Work instruction
Each line of the data below that carries the word "forall" needs to be copied.

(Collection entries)

(** C5. Starting from an empty archive, [MAX_ARCHIVE_SEGMENTS + 1] calls
    leave an archive that no longer contains the first segment pushed; and
    400 calls leave 300 segments, the oldest of which is the one pushed at
    position 100, the segments pushed at positions 0 to 99 being gone. *)
Theorem eviction_order (w : World) :
  ARCHIVE_QUEUE w = [] ->
  (forall blocks first,
     length blocks = S MAX_ARCHIVE_SEGMENTS ->
     appended (length (heap w)) blocks !! 0%nat = Some first ->
     first ∉ ARCHIVE_QUEUE (captures blocks w)) /\
  (forall blocks,
     length blocks = 400%nat ->
     let queue := ARCHIVE_QUEUE (captures blocks w) in
     let pushed := appended (length (heap w)) blocks in
     length queue = 300%nat /\
     queue = drop 100 pushed /\
     queue !! 0%nat = pushed !! 100%nat /\
     (forall i seg, (i < 100)%nat -> pushed !! i = Some seg -> seg ∉ queue)).
Proof.
  intros Hq. split.
  - intros blocks first Hlen Hfirst.
    apply (evicted_gone blocks w 0 first Hq); [rewrite Hlen; lia | exact Hfirst].
  - intros blocks Hlen queue pushed.
    assert (Hqueue : queue = drop 100 pushed).
    { unfold queue. rewrite captures_queue by (rewrite Hq; simpl; lia).
      rewrite Hq; simpl. rewrite appended_length, Hlen. reflexivity. }
    repeat split.
    + rewrite Hqueue, length_drop. unfold pushed.
      rewrite appended_length, Hlen. reflexivity.
    + exact Hqueue.
    + rewrite Hqueue, lookup_drop. reflexivity.
    + intros i seg Hi Hseg.
      apply (evicted_gone blocks w i seg Hq); [|exact Hseg].
      rewrite Hlen. unfold MAX_ARCHIVE_SEGMENTS. lia.
Qed.

Lemma eviction_order_witness :
  let w := initial (fun _ => 0%Q) 0 in
  (mkSegment 0%nat 0 ∉ ARCHIVE_QUEUE (captures (tagged_blocks 301) w)) /\
  length (ARCHIVE_QUEUE (captures (tagged_blocks 400) w)) = 300%nat /\
  ARCHIVE_QUEUE (captures (tagged_blocks 400) w) !! 0%nat =
    appended 0%nat (tagged_blocks 400) !! 100%nat.
Proof.
  intros w.
  destruct (eviction_order w eq_refl) as [Hfirst Hmore].
  split.
  - apply (Hfirst (tagged_blocks 301) (mkSegment 0%nat 0)); reflexivity.
  - destruct (Hmore (tagged_blocks 400) eq_refl) as (Hlen & _ & Hhead & _).
    split; [exact Hlen | exact Hhead].
Defined.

Expected output
  (forall blocks first,
  (forall blocks,
     (forall i seg, (i < 100)%nat -> pushed !! i = Some seg -> seg ∉ queue)).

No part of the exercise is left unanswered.